I'm doing a rebuild in Staging:V with this patch disabled, and will trigger openQA tests again.
Comment 31 Stefan Dirsch 2024-01-24 14:25:35 UTC
I can confirm replacing mutter with your new version without that patch fixes the issue. I've tested the system with updated libxcb/libX11 packages though.
Comment 33 Eugenio Paolantonio 2024-01-24 17:36:49 UTC
Thanks for testing! It took a bit, but I also run :V again with the patch disabled, and  looks all green: https://openqa.suse.de/tests/13332422

I'm keeping this bug open for feedback from the desktop team. Is the patch still needed and if so, could you please take a look?

Thanks in advance!
Comment 34 Alynx Zhou 2024-01-25 02:03:03 UTC
It seems that patch is added for a fairly old bug, and grab the x server is not suggested by upstream...

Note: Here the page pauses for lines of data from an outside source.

Lemma acc_flush_inv a : acc_inv a -> acc_inv (acc_flush a).2 /\ acc_jobs (acc_flush a).2 = [].
Proof.
  intros H. destruct (accumulator_inv_core 1 a (from_item ex_A "" false)) as [_ H2].
  by apply H2 in H as (_ & ? & _ & _ & ?).
Qed.

Lemma check_stop_segment stop a ex :
  acc_inv a -> segment stop (job_key <$> acc_jobs a) ex 3 (check_stop stop a).
Proof.
  intros H. unfold check_stop. split; unfold worker_ok, held, draining, rank; simpl;
    destruct stop; simpl; rewrite ?app_nil_r; try done; lia.
Qed.

Lemma flush_with_segment stop a k next ex b :
  acc_inv a ->
  (acc_jobs a = [] -> segment stop (cont_keys k) ex b (next (acc_flush a).2)) ->
  (k = ToExit -> ex) -> (2 + cont_rank k <= b)%nat ->
  segment stop ((job_key <$> acc_jobs a) ++ cont_keys k) ex b (flush_with a k next).
Proof.
  intros H Hnext Hk Hb. unfold flush_with. destruct (acc_flush_inv a H) as [Hf1 Hf2].
  unfold acc_flush in *. simpl in *. destruct (acc_jobs a) as [|j js] eqn:E; [by apply Hnext|].
  split; unfold worker_ok, held, draining, rank, batch_clear; simpl; try done.
  intros _. by destruct k; auto.
Qed.

Lemma after_push_segment stop a ex :
  acc_inv a -> (acc_jobs a <> []) -> segment stop (job_key <$> acc_jobs a) ex 6 (after_push stop a).
Proof.
  intros H Hne. unfold after_push. destruct (is_full a).
  - rewrite <- (app_nil_r (_ <$> _)). apply (flush_with_segment stop a CheckStop); try done; simpl; lia.
  - destruct (check_stop_segment stop a ex H) as [? ? ? ?]. split; try done. lia.
Qed.

Lemma resume_segment stop k a :
  acc_inv a -> acc_jobs a = [] ->
  segment stop (cont_keys k) (k = ToExit) (cont_rank k) (resume stop k a).
Proof.
  intros H Ha. destruct k as [| |j|j]; simpl.
  - destruct (check_stop_segment stop a (CheckStop = ToExit) H) as [H1 H2 H3 H4]. rewrite Ha in H2. split; [done..|lia].
  - split; unfold worker_ok, held, draining, rank, batch_clear; simpl; rewrite ?Ha; try done. 
  - split; unfold worker_ok, held, draining, rank, batch_clear; simpl; rewrite ?Ha; try done. lia.
  - destruct (acc_push_spec a j H) as [Hp1 Hp2]. destruct (acc_push a j) as [ok a']. simpl in *. rewrite Ha in Hp2.
    destruct ok.
    + assert (Hne : acc_jobs a' <> []) by by rewrite Hp2.
      destruct (after_push_segment stop a' (ToPush j = ToExit) Hp1 Hne) as [H1 H2 H3 H4].
      rewrite Hp2 in H2. split; [done..|lia].
    + split; unfold worker_ok, held, draining, rank, batch_clear; simpl; rewrite ?Hp2; try done. lia.
Qed.
(** [t0] is when the stream began, [t1] and [t2] the clock after it; [err] the text of a [RequestsError]. *)
Definition run_stream_triage_probe (t0 t1 t2 : float) (code : Z) (chunks : list (Z * float)) (err : option string) : StreamTriageResult :=
  let st := foldl stream_step (Stream 0 t0 0 (f_of_Z 0) [] t0) chunks in
  let err := stake 150 (default EmptyString err) in
  let rate := fdiv (f_of_Z (total st)) (fmax (fsub t1 t0) (f_lit 1 1000)) in
  let stall := fsub t2 (last_progress st) in
  let res ph at_ secs := Triage ph code (total st) rate at_ secs (peak st) err in
  if fle STALL_IDLE_SEC stall && (STALL_MIN_TOTAL <=? total st) then
    if decide (64 * 1024 ∈ passed st) then res "data_stall_64k_plus" (Some (64 * 1024)) stall
    else if decide (42 * 1024 ∈ passed st) then res "data_stall_42k" (Some (42 * 1024)) stall
    else if decide (16 * 1024 ∈ passed st) then res "data_stall_16k" (Some (16 * 1024)) stall
    else if decide (7 * 1024 ∈ passed st) then res "data_stall_7k" (Some (7 * 1024)) stall
    else res (if total st <? 7 * 1024 then "data_stall_tls_cert" else "data_stall_first_req") (Some (total st)) stall
  else if nonempty err && contains "timeout" (lower err) && (total st <? STALL_MIN_TOTAL) then res "tls_silent_drop_after_sni" None (f_of_Z 0)
  else if negb (feq (peak st) (f_of_Z 0)) && flt (peak st) THROTTLE_PLATEAU_BPS && (STALL_MIN_TOTAL <=? total st) then res "bandwidth_throttled" None (f_of_Z 0)
  else if 0 <? total st then res "pass" None (f_of_Z 0)
  else res "unknown" None (f_of_Z 0).

(** ** Fingerprints *)

Definition TLS_PROFILES : list (option string) := [Some "chrome124"; Some "firefox_120"; Some "safari_17"; None].
Definition TLS_PROFILE_CH_LEN : list (string * Z) := [("chrome124", 1740); ("firefox_120", 780); ("safari_17", 940); ("bare_curl", 260)].
Record TlsProfileResult : Type := Profiles { profile_pass : list (string * bool); client_hello_len : Z; is_fingerprint_blocked : bool }.
(** One TLS GET; [None] is any exception. *)
Definition _probe_tls_profile (status : option Z) : bool :=
  match status with Some s => bool_decide (s ∈ [200; 204; 301; 302; 307; 308]) | None => false end.
(** [ask p] is the status that profile [p] gets. *)
Definition run_tls_profile_probe (ask : option string -> option Z) : TlsProfileResult :=
  let pass := (fun p => (default "bare_curl" p, _probe_tls_profile (ask p))) <$> TLS_PROFILES in
  let ok p := default false (dget p pass) in
  let len := match find ok ["chrome124"; "safari_17"; "firefox_120"; "bare_curl"] with
             | Some p => dget_default p 0 TLS_PROFILE_CH_LEN
             | None => dget_default "chrome124" 0 TLS_PROFILE_CH_LEN
             end in
  Profiles pass len (negb (ok "chrome124") && (ok "firefox_120" || ok "safari_17" || ok "bare_curl")).
(* ===== verification/CurlSpec.v ===== *)
(** * What a curl probe proves

    The verdict of [CurlProbe] against what makes an answer genuine; the repeats of a probe, in one session or in
    threads; how often the network is asked; the phases of a stalled stream. *)

From stdpp Require Import base numbers list strings sets.
From Stdlib Require Import ZArith Lia Ascii.
From S2P Require Import Prelude PyFloat PyExn PyStr PyRe PyDict PyUrl TlsCheck CurlProbe.

#[local] Open Scope string_scope.
#[local] Open Scope Z_scope.
#[local] Set Default Proof Using "Type".

(** ** Genuine answers *)

(** The transfer did not stall: it needs a rate only when it took long or carried much. *)
Definition flows (clen : Z) (elapsed : float) : Prop :=
  let rate := fdiv (f_of_Z clen) (fmax elapsed (f_lit 1 1000)) in
  flt rate MIN_READ_RATE_BPS = false \/ (fle _HANDSHAKE_BUDGET_SEC elapsed = false /\ clen < _THROTTLE_MIN_BODY).

Lemma throughput_spec clen elapsed small :
  let '(ok, thr, _) := _classify_throughput clen elapsed small in
  (ok = true <-> small = true \/ flows clen elapsed) /\ (thr = true -> ok = true /\ small = false).
Proof.
  unfold _classify_throughput, flows. destruct small; [by split; [tauto|]|].
  destruct (flt (fdiv _ _) MIN_READ_RATE_BPS); cbn [andb].
  - destruct (fle _ elapsed); [by split; [split; [done|intros [?|[?|[? ?]]]; done]|]|].
    destruct (Z.ltb_spec clen _THROTTLE_MIN_BODY); [by split; [tauto|]|].
    split; [split; [done|intros [?|[?|[? ?]]]; [done|done|lia]]|done].
  - destruct (clen <? _); split; tauto.
Qed.

(** The statuses of a redirect, of an answer without a body, and of a TLS host that refuses the request. *)
Definition bodyless (req : CurlProbeRequest) (status : Z) : Prop :=
  status ∈ CURL_SMALL_BODY \/ (protocol req <> "http" /\ status ∈ _TLS_BYPASS_PROOF_STATUSES).

Record genuine (req : CurlProbeRequest) (resp : response) (elapsed : float) (loc : string) : Prop := {
  g_status : status_ok (protocol req) (status_code resp) = true;
  g_block : status_code resp ∈ REDIRECTS -> _location_is_blockpage loc = Some false;
  g_stub : any_in DPI_FAKE_PATTERNS (lower (stake 4096 (content resp))) = false;
  g_kind : _stub_body_err req resp (Z.of_nat (String.length (content resp))) = None;
  g_body : bodyless req (status_code resp) \/
           (300 <= Z.of_nat (String.length (content resp)) /\ flows (Z.of_nat (String.length (content resp))) elapsed)
}.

Trying CC the original patch submitter for opinion.
Comment 35 Yifan Jiang 2024-01-26 07:48:38 UTC
Thanks Eugenio, Stefan and everyone! Update the title for tracing further - we'll need to decide how to deal with this patch (remove or re-write based on current window decoration infrastructure).
Comment 36 Alynx Zhou 2024-01-26 09:58:27 UTC
I've got some ideas about the reason. In https://gitlab.gnome.org/GNOME/mutter/-/merge_requests/2175, the x11 server side decoration (frames) are moved into a independent process called mutter-x11-frames. And the possible reason is in that patch it grabs X server during manage of x11 window, so this blocks the connection between mutter-x11-frames and x server, so it cannot create frame for xterm, I'll try to solve this.
Comment 37 Alynx Zhou 2024-01-26 11:40:06 UTC
Some detailed idea on what happened mutter-SLE-bsc984738-grab-display.patch:

This patch tries to grab X server when managing window, so other programs cannot interactive with X server via their own connection, and for server side decorated window, it is actually 2 X windows, one for the program's X window and another for the frame's X window.

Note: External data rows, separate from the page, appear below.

(* ===== verification/GenSplit.v ===== *)
(** * Split expanders: [engine/generators/families/split.py] *)

From stdpp Require Import base numbers list strings gmap.
From Stdlib Require Import ZArith Lia Ascii.
From S2P Require Import Prelude PyStr PyDict FamilyAxes Families TriagePrune GenHelpers GenFake.

#[local] Open Scope string_scope.

(** Zapret2 cancels a disorder seqovl that is not below a numeric position. *)
Definition _disorder_seqovl_ok (pos : string) (seqovl : Z) : bool :=
  let head := strip (before "," pos) in
  if isdigit head then (seqovl <? digits_val 0 head)%Z else true.

Definition is_none (v : axval) : bool := match v with VNone => true | _ => false end.

Definition _ipfrag_opts (kind pos : string) (disorder nxt : axval) : string :=
  "ipfrag_pos_" +:+ kind +:+ "=" +:+ pos
  +:+ (if truthy disorder then ":ipfrag_disorder" else EmptyString)
  +:+ (if is_none nxt then EmptyString else ":ipfrag_next=" +:+ py_str nxt).

Definition _ipfrag_label (prefix pos : string) (disorder nxt : axval) : string :=
  prefix +:+ pos
  +:+ (if truthy disorder then "_disorder" else EmptyString)
  +:+ (if is_none nxt then EmptyString else "_next" +:+ py_str nxt).

Definition _skip_null (blobs : list string) : list string := filter (fun b => b <> "0x00000000") blobs.

(** [if pair[0] != pair[1]] raises on a pair that is too short. *)
Definition different_pairs (pairs : list (list string)) : option (list (list string)) :=
  keep ← mapM (fun pair : list string => b0 ← pair !! 0; b1 ← pair !! 1; Some (negb (String.eqb b0 b1))) pairs;
  Some (fst <$> filter (fun pk => pk.2 = true) (zip pairs keep)).

(** ** [multisplit] *)

Definition multisplit_core (pos : string) (seqovl : Z) (fool blob : string) : row :=
  ("std_split_" +:+ pos +:+ "_s" +:+ zstr seqovl +:+ "_" +:+ blob +:+ "_" +:+ fool_name fool,
   "multisplit:pos=" +:+ pos +:+ ":seqovl=" +:+ zstr seqovl +:+ ":seqovl_pattern=" +:+ blob +:+ _fooling_clause fool).

Definition seqovl_pad_row (tmod : string) : row :=
  ("std_seqovl_pad_" +:+ py_take 12 tmod,
   "fake:blob=google:repeats=6:tls_mod=" +:+ tmod +:+ newline +:+ "multisplit:pos=10,sniext+1:seqovl=1").

Definition all_ttl_rows (cores : list row) (static : list Z) (auto : list string) (auto_fmt : string -> string)
    : list row :=
  c ← cores; ttl_companion_rows c.1 c.2 static auto auto_fmt.

Definition _fam_multisplit : expander_fn := fun st family scan_level _ =>
  p ← from_family family scan_level None;
  let blobs := _skip_null (p_seqovl_blobs p) in
  let cores := expand4 (p_positions p) (p_seqovl p) (p_foolings p) blobs multisplit_core in
  unless_stopped (emit_rows scan_level "tls12" cores st) (fun st =>
    let ttl := all_ttl_rows cores (p_ttl_static p) (p_ttl_auto p) auto_fmt_default in
    let st := (emit_rows scan_level "tls12" ttl st).1 in
    Some (if get_truthy "padencap" family
          then (emit_rows scan_level "tls12" (expand1 ["rnd,dupsid,padencap"; "rnd,dupsid"] seqovl_pad_row) st).1
          else st)).

(** ** [multidisorder] *)

Definition multidisorder_bare (pos fool blob : string) : row :=
  ("std_mdis_" +:+ pos +:+ "_" +:+ blob +:+ "_" +:+ fool_name fool,
   "multidisorder:pos=" +:+ pos +:+ ":seqovl_pattern=" +:+ blob +:+ _fooling_clause fool).

Definition multidisorder_seqovl (pos fool blob : string) (seqovl : Z) : list row :=
  if _disorder_seqovl_ok pos seqovl
  then [("std_mdis_" +:+ pos +:+ "_s" +:+ zstr seqovl +:+ "_" +:+ blob +:+ "_" +:+ fool_name fool,
         "multidisorder:pos=" +:+ pos +:+ ":seqovl=" +:+ zstr seqovl +:+ ":seqovl_pattern=" +:+ blob
           +:+ _fooling_clause fool)]
  else [].

Definition _fam_multidisorder : expander_fn := fun st family scan_level _ =>
  p ← from_family family scan_level None;
  unless_stopped (emit_rows scan_level "tls12"
      (expand3 (p_positions p) (p_foolings p) (p_seqovl_blobs p) multidisorder_bare) st) (fun st =>
    Some (emit_rows scan_level "tls12"
      (concat (expand4 (p_positions p) (p_foolings p) (p_seqovl_blobs p) (p_seqovl p) multidisorder_seqovl)) st).1).

(** ** [fakedsplit] and [fakeddisorder] *)

Definition faked_core (fn prefix pos blob fool : string) (r : Z) : row :=
  (prefix +:+ "_p" +:+ pos +:+ "_" +:+ blob +:+ "_r" +:+ zstr r +:+ "_" +:+ fool_name fool,
   fn +:+ ":pos=" +:+ pos +:+ ":pattern=" +:+ blob +:+ _fooling_clause fool +:+ ":repeats=" +:+ zstr r).

Definition _fam_faked_core (fn prefix : string) : expander_fn := fun st family scan_level _ =>
  fools ← family_foolings family;
  p ← from_family family scan_level (Some fools);
  let blobs := _skip_null (p_pattern_blobs p) in
  let cores := expand4 (p_positions p) blobs (p_foolings p) (p_repeats p) (faked_core fn prefix) in
  unless_stopped (emit_rows scan_level "tls12" cores st) (fun st =>
    let combos := expand4 (p_positions p) blobs (p_foolings p) (p_repeats p) (fun _ _ fool r => (fool, r)) in
    let ack := companions cores combos (fun fr =>
      p_ack_drop p && String.eqb fr.1 "tcp_ts=-1000" && (fr.2 =? 6)%Z) "_ackdrop" _with_ack_drop in
    let md5 := companions cores combos (fun fr =>
      p_send_md5 p && contains "tcp_md5" fr.1 && (fr.2 =? 6)%Z) "_sendmd5" _with_send_md5 in
    Some (emit_rows scan_level "tls12" (ack ++ md5) st).1).

Definition _fam_fakedsplit : expander_fn := _fam_faked_core "fakedsplit" "std_fds".
Definition _fam_fakeddisorder : expander_fn := _fam_faked_core "fakeddisorder" "std_fdd".

(** ** Fakes before a split *)

Definition split_line (pos : string) (seqovl : Z) (pattern fool : string) : string :=
  "multisplit:pos=" +:+ pos +:+ ":seqovl=" +:+ zstr seqovl +:+ ":seqovl_pattern=" +:+ pattern +:+ _fooling_clause fool.

Definition fake_multisplit_row (pair : list string) (pos : string) (seqovl r : Z) (fool : string) : option row :=
  b0 ← pair !! 0; b1 ← pair !! 1;
  Some ("std_fms_" +:+ b0 +:+ "+" +:+ b1 +:+ "_p" +:+ pos +:+ "_s" +:+ zstr seqovl +:+ "_r" +:+ zstr r
          +:+ "_" +:+ fool_name fool,
        fake_line b0 (zstr r) fool +:+ newline +:+ split_line pos seqovl b1 fool).

Definition _fam_fake_multisplit : expander_fn := fun st family scan_level _ =>
  p ← from_family family scan_level None;
  pairs ← different_pairs (p_blob_pairs p);
  rows ← rows_or_raise (expand5 pairs (p_positions p) (p_seqovl p) (p_repeats p) (p_foolings p) fake_multisplit_row);
  Some (emit_rows scan_level "tls12" rows st).1.

Definition fmsh_row (pair : list string) (pos : string) (seqovl r : Z) (fool host : string) : option row :=
  b0 ← pair !! 0; b1 ← pair !! 1;
  Some ("std_fmsh_" +:+ b0 +:+ "+" +:+ b1 +:+ "_p" +:+ pos +:+ "_s" +:+ zstr seqovl +:+ "_h" +:+ before "." host
          +:+ "_r" +:+ zstr r +:+ "_" +:+ fool_name fool,
        fake_line b0 (zstr r) fool +:+ newline +:+ split_line pos seqovl b1 fool +:+ newline
          +:+ "hostfakesplit:host=" +:+ host +:+ ":nofake2" +:+ _fooling_clause fool +:+ ":repeats=1").

Definition _fam_fake_multisplit_hostfake : expander_fn := fun st family scan_level _ =>
  fools ← family_foolings family;
  p ← from_family family scan_level (Some fools);
  pairs ← different_pairs (p_blob_pairs p);
  rows ← rows_or_raise
    (expand6 pairs (p_positions p) (p_seqovl p) (p_repeats p) (p_foolings p) (p_hf_hosts p) fmsh_row);
  Some (emit_rows scan_level "tls12" rows st).1.

Definition fake_fakedsplit_row (blob pattern pos : string) (r : Z) (fool : string) : row :=
  ("std_ffds_" +:+ blob +:+ "+" +:+ pattern +:+ "_p" +:+ pos +:+ "_r" +:+ zstr r +:+ "_" +:+ fool_name fool,
   fake_line blob (zstr r) fool +:+ newline +:+ "fakedsplit:pos=" +:+ pos +:+ ":pattern=" +:+ pattern
     +:+ _fooling_clause fool).

Definition _fam_fake_fakedsplit : expander_fn := fun st family scan_level _ =>
  fools ← family_foolings family;
  p ← from_family family scan_level (Some fools);
  Some (emit_rows scan_level "tls12"
    (expand5 (p_blobs p) (p_pattern_blobs p) (p_positions p) (p_repeats p) (p_foolings p) fake_fakedsplit_row) st).1.

(** ** IP fragments *)

Definition ipfrag_bare (kind prefix pos : string) (dis nxt : axval) : row :=
  (_ipfrag_label prefix pos dis nxt, "send:ipfrag:" +:+ _ipfrag_opts kind pos dis nxt +:+ newline +:+ "drop").

Definition ipfrag_combo (kind pos : string) (blob : axval) (r : Z) (dis : axval) : row :=
  let tag := "std_" +:+ (if String.eqb kind "tcp" then "tcp" else "quic") +:+ "_fake_ipfrag" in
  let mid := if String.eqb kind "tcp" then "_" +:+ py_str blob else EmptyString in
  (_ipfrag_label (tag +:+ mid +:+ "_r" +:+ zstr r +:+ "_pos") pos dis VNone,
   "fake:blob=" +:+ py_str blob +:+ ":repeats=" +:+ zstr r +:+ newline
     +:+ "send:ipfrag:" +:+ _ipfrag_opts kind pos dis VNone +:+ newline +:+ "drop").

Definition _fam_ipfrag (kind proto : string) : expander_fn := fun st family scan_level _ =>
  p ← from_family family scan_level None;
  disorder ← get_iter "disorder" [VBool false] family;
  nxts ← get_iter "ipfrag_next" [VNone] family;
  let prefix := "std_" +:+ (if String.eqb kind "tcp" then "tcp" else "quic") +:+ "_ipfrag_pos" in
  blobs ← get_iter "combo_blobs" [VStr ""] family;
  let combo_blobs := filter (fun b => truthy b = true) blobs in
  let combo_blobs := if String.eqb kind "udp" then list_or combo_blobs [VStr "fake_default_quic"] else combo_blobs in
  unless_stopped (emit_rows scan_level proto (expand3 (p_positions p) disorder nxts (ipfrag_bare kind prefix)) st)
    (fun st =>
      Some (emit_rows scan_level proto
        (expand4 (p_positions p) combo_blobs (p_repeats p) (take 1 disorder) (ipfrag_combo kind)) st).1).

Definition _fam_tcp_ipfrag : expander_fn := _fam_ipfrag "tcp" "tls12".
Definition _fam_quic_ipfrag : expander_fn := _fam_ipfrag "udp" "quic".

Before GNOME 45 (or maybe 44), the frame is drawn inside mutter's process, so grab X server won't block it. But now the frame is drawn by mutter-x11-frames' process, so if you grab X server in mutter, mutter-x11-frames cannot iterate X windows and create X windows from frames.

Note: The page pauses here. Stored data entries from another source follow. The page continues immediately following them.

(* ===== verification/GenTamper.v ===== *)
(** * Header and tamper expanders: [engine/generators/families/tamper.py] *)

From stdpp Require Import base numbers list strings gmap.
From Stdlib Require Import ZArith Lia Ascii.
From S2P Require Import Prelude PyStr PyDict FamilyAxes Families TriagePrune GenHelpers GenFake GenSplit.

#[local] Open Scope string_scope.

Definition _FAST_FOOLINGS_IPV6 : list string := ["ip6_hopbyhop"; "ip6_destopt"].

(** ** [syndata] *)

Definition syndata_row (blob tmod : string) (plus : axval) : row :=
  let strat :=
    if nonempty blob
    then "syndata:blob=" +:+ blob +:+ (if nonempty tmod then ":tls_mod=" +:+ tmod else EmptyString)
    else "syndata" in
  let strat := if truthy plus then strat +:+ newline +:+ "multisplit:pos=1,midsld:seqovl=1" else strat in
  ("std_syn_" +:+ str_or blob "bare" +:+ "_" +:+ str_or (py_take 15 tmod) "nomod"
     +:+ (if truthy plus then "_split" else EmptyString), strat).

Definition _fam_syndata : expander_fn := fun st family scan_level _ =>
  p ← from_family family scan_level None;
  plus_split ← get_iter "plus_split" [VBool false] family;
  unless_stopped (emit_rows scan_level "tls12" (expand3 (p_blobs p) (p_tls_mods p) plus_split syndata_row) st)
    (fun st =>
      Some (if get_truthy "plus_hostfake" family
            then _add "std_syn_bare_hf_ts" ("syndata" +:+ newline +:+ "hostfakesplit:nofake2:tcp_ts=-1000") "tls12" st
            else st)).

(** ** [tcpseg], [oob], [geneva_fool], [wssize] *)

Definition tcpseg_row (ip_id : axval) (pos : string) (r : Z) : row :=
  ("std_tcpseg_p" +:+ pos +:+ "_r" +:+ zstr r,
   "tcpseg:pos=" +:+ pos +:+ ":ip_id=" +:+ py_str ip_id +:+ ":repeats=" +:+ zstr r).

Definition _fam_tcpseg : expander_fn := fun st family scan_level _ =>
  p ← from_family family scan_level None;
  let ip_id := dget_default "ip_id" (VStr "rnd") family in
  Some (emit_rows scan_level "tls12" (expand2 (p_positions p) (p_repeats p) (tcpseg_row ip_id)) st).1.

Definition oob_row (in_range urp : axval) : row :=
  ("std_oob_urp" +:+ py_str urp,
   if truthy in_range then "--in-range=" +:+ py_str in_range +:+ newline +:+ "oob:urp=" +:+ py_str urp
   else "oob:urp=" +:+ py_str urp).

Definition _fam_oob : expander_fn := fun st family scan_level _ =>
  let in_range := dget_default "in_range" VNone family in
  urps ← get_iter "urps" [] family;
  Some (emit_rows scan_level "tls12" (expand1 urps (oob_row in_range)) st).1.

Definition geneva_row (fool : string) (r : Z) : row :=
  ("std_gva_" +:+ replace_char ":" "_" (replace_char "=" "_" fool) +:+ "_r" +:+ zstr r,
   "send:" +:+ fool +:+ ":repeats=" +:+ zstr r).

Definition _fam_geneva_fool : expander_fn := fun st family scan_level _ =>
  p ← from_family family scan_level None;
  Some (emit_rows scan_level "tls12" (expand2 (p_fools p) (p_repeats p) geneva_row) st).1.

(** [sizes[0]] raises when there are no sizes. *)
Definition _fam_wssize : expander_fn := fun st family scan_level _ =>
  sizes ← get_texts "sizes" ["wssize:wsize=1:scale=6"] family;
  unless_stopped (emit_rows scan_level "tls12" (map (fun size => ("std_wssize", size)) sizes) st) (fun st =>
    combos ← get_iter "combos" [VBool false] family;
    if existsb truthy combos then
      size ← sizes !! 0;
      Some (_add "std_wssize_multisplit" (size +:+ newline +:+ "multisplit:pos=1:seqovl=1") "tls12" st)
    else Some st).

(** ** HTTP *)

Definition http_simple_row (variant : string) : row := ("std_http_" +:+ replace_char ":" "_" variant, variant).

Definition _fam_http_simple : expander_fn := fun st family scan_level _ =>
  variants ← get_texts "variants" [] family;
  Some (emit_rows scan_level "http" (expand1 variants http_simple_row) st).1.

(** The rows of the families of plain fakes. *)
Definition labelled_fake_row (prefix blob : string) (r : Z) (fool : string) : row :=
  (prefix +:+ blob +:+ "_r" +:+ zstr r +:+ "_" +:+ fool_name fool, fake_line blob (zstr r) fool).

Definition _fam_http_fake : expander_fn := fun st family scan_level _ =>
  p ← from_family family scan_level None;
  Some (emit_rows scan_level "http"
    (expand3 (p_blobs p) (p_repeats p) (p_foolings p) (labelled_fake_row "std_http_fake_")) st).1.

Definition _fam_http_tls_dual : expander_fn := fun st family scan_level _ =>
  p ← from_family family scan_level None;
  blobs ← _strs family "http_blobs";
  Some (emit_rows scan_level "http"
    (expand3 blobs (p_repeats p) (p_foolings p) (labelled_fake_row "std_http_tls_dual_")) st).1.

(** ** QUIC and UDP *)

Definition quic_ip6_row (fool : string) : row :=
  ("std_quic_ip6_" +:+ replace_char ":" "_" fool, "--filter-l3=ipv6" +:+ newline +:+ _with_ip6_send_drop fool).

Definition _fam_quic_fake : expander_fn := fun st family scan_level _ =>
  p ← from_family family scan_level None;
  unless_stopped (emit_rows scan_level "quic"
      (expand3 (p_blobs p) (p_repeats p) (p_foolings p) (labelled_fake_row "std_quic_fake_")) st) (fun st =>
    if get_truthy "ip6_send_drop" family then
      fools ← get_texts "ip6_fools" _FAST_FOOLINGS_IPV6 family;
      Some (emit_rows scan_level "quic" (expand1 fools quic_ip6_row) st).1
    else Some st).

(** The rows of the families of fakes without a fooling. *)
Definition bare_fake_row (prefix blob : string) (r : Z) : row :=
  (prefix +:+ blob +:+ "_r" +:+ zstr r, "fake:blob=" +:+ blob +:+ ":repeats=" +:+ zstr r).

Definition _fam_quic_gv : expander_fn := fun st family scan_level _ =>
  p ← from_family family scan_level None;
  Some (emit_rows scan_level "quic" (expand2 (p_blobs p) (p_repeats p) (bare_fake_row "std_quic_gv_")) st).1.

Definition _fam_udp_discord : expander_fn := fun st family scan_level _ =>
  p ← from_family family scan_level None;
  let cores := expand2 (list_or (p_blobs p) ["discord_udp"]) (p_repeats p) (bare_fake_row "std_udp_") in
  unless_stopped (emit_rows scan_level "udp_voice" cores st) (fun st =>
    let ttl := all_ttl_rows cores (p_ttl_static p) (p_ttl_auto p) (fun _ => "autottl") in
    Some (emit_rows scan_level "udp_voice" ttl st).1).

Definition _fam_udp_quic : expander_fn := fun st family scan_level _ =>
  p ← from_family family scan_level None;
  Some (emit_rows scan_level "quic" (expand2 (p_blobs p) (p_repeats p) (bare_fake_row "std_udp_quic_")) st).1.

Definition udp_game_row (blob : string) (r : Z) (orng : axval) : row :=
  ("std_udp_game_" +:+ blob +:+ "_r" +:+ zstr r +:+ "_" +:+ (if truthy orng then py_str orng else "no"),
   if truthy orng then "--out-range=" +:+ py_str orng +:+ newline +:+ "fake:blob=" +:+ blob +:+ ":repeats=" +:+ zstr r
   else "fake:blob=" +:+ blob +:+ ":repeats=" +:+ zstr r).

Definition _fam_udp_game : expander_fn := fun st family scan_level _ =>
  p ← from_family family scan_level None;
  Some (emit_rows scan_level "udp_game"
    (expand3 (p_blobs p) (p_repeats p) (list_or (p_out_range p) [VNone]) udp_game_row) st).1.

Definition multiblob_row (prof : list string) (r : Z) : option row :=
  b0 ← prof !! 0; b1 ← prof !! 1;
  Some ("std_udp_multiblob_" +:+ b0 +:+ "+" +:+ b1 +:+ "_r" +:+ zstr r,
        "fake:blob=" +:+ b0 +:+ ":repeats=" +:+ zstr r +:+ newline +:+ "fake:blob=" +:+ b1 +:+ ":repeats=" +:+ zstr r).

Definition _fam_udp_multiblob : expander_fn := fun st family scan_level _ =>
  p ← from_family family scan_level None;
  rows ← rows_or_raise (expand2 (p_profiles p) (p_repeats p) multiblob_row);
  Some (emit_rows scan_level "udp_voice" rows st).1.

So when mutter gets a new X window of program, it will grab X server because of that patch, and wait for a frame X window from mutter-x11-frames during managing window, and then ungrab X server, and because X server is grabbed, mutter-x11-frames cannot iterate X windows, also cannot create frame X window until X server is ungrabbed. Then they will wait forever...
Comment 38 Alynx Zhou 2024-01-26 11:43:22 UTC
I am not sure how mutter-SLE-bsc984738-grab-display.patch fixes the dialog size bug in https://bugzilla.suse.com/show_bug.cgi?id=984738 by grab the X server and delayed some keybindings/keys grabbing. I checked log Hans Petter Jansson provided in https://bugzilla.gnome.org/show_bug.cgi?id=769387#c1, and I am thinking it is not a race condition, because in the bad dialog section, the oracle installed is clearly providing height of 1 in max/min size, I think it is providing wrong size... I'll do some test once I get a oracle installer binary...
Comment 39 Alynx Zhou 2024-01-26 11:48:19 UTC
(In reply to Alynx Zhou from comment #38)
> the oracle installed is clearly providing height of 1 in max/min
> size

Sorry, it's providing 0, and mutter enlarge it to 1 because 0 is not a valid value.
Comment 40 Alynx Zhou 2024-01-31 16:03:38 UTC
With help from Arun, I got the Oracle Installer 19c, which is the current long term support version. I tried to reproduce https://bugzilla.suse.com/show_bug.cgi?id=984738 with mutter-SLE-bsc984738-grab-display.patch disabled, and I cannot reproduce it. So it might be an issue of old Java/Oracle Installer, and it should be safe to drop that patch.

I'll try more tomorrow to see whether it is fixed already.
Comment 42 Alynx Zhou 2024-02-04 01:10:07 UTC
https://build.suse.de/request/show/320389
Comment 43 Stefan Dirsch 2024-02-09 14:03:55 UTC
Can't it be closed as fixed now?
Comment 45 Radoslav Tzvetkov 2024-02-14 15:21:48 UTC
A submit request mentioning this bug was successfully integrated into the Beta3-202401. 
Please resolve the bug IF you consider it fixed, so that it can be eventually verified.
Comment 46 Alynx Zhou 2024-02-18 06:39:38 UTC
Delayed because Spring Festival holiday, closed.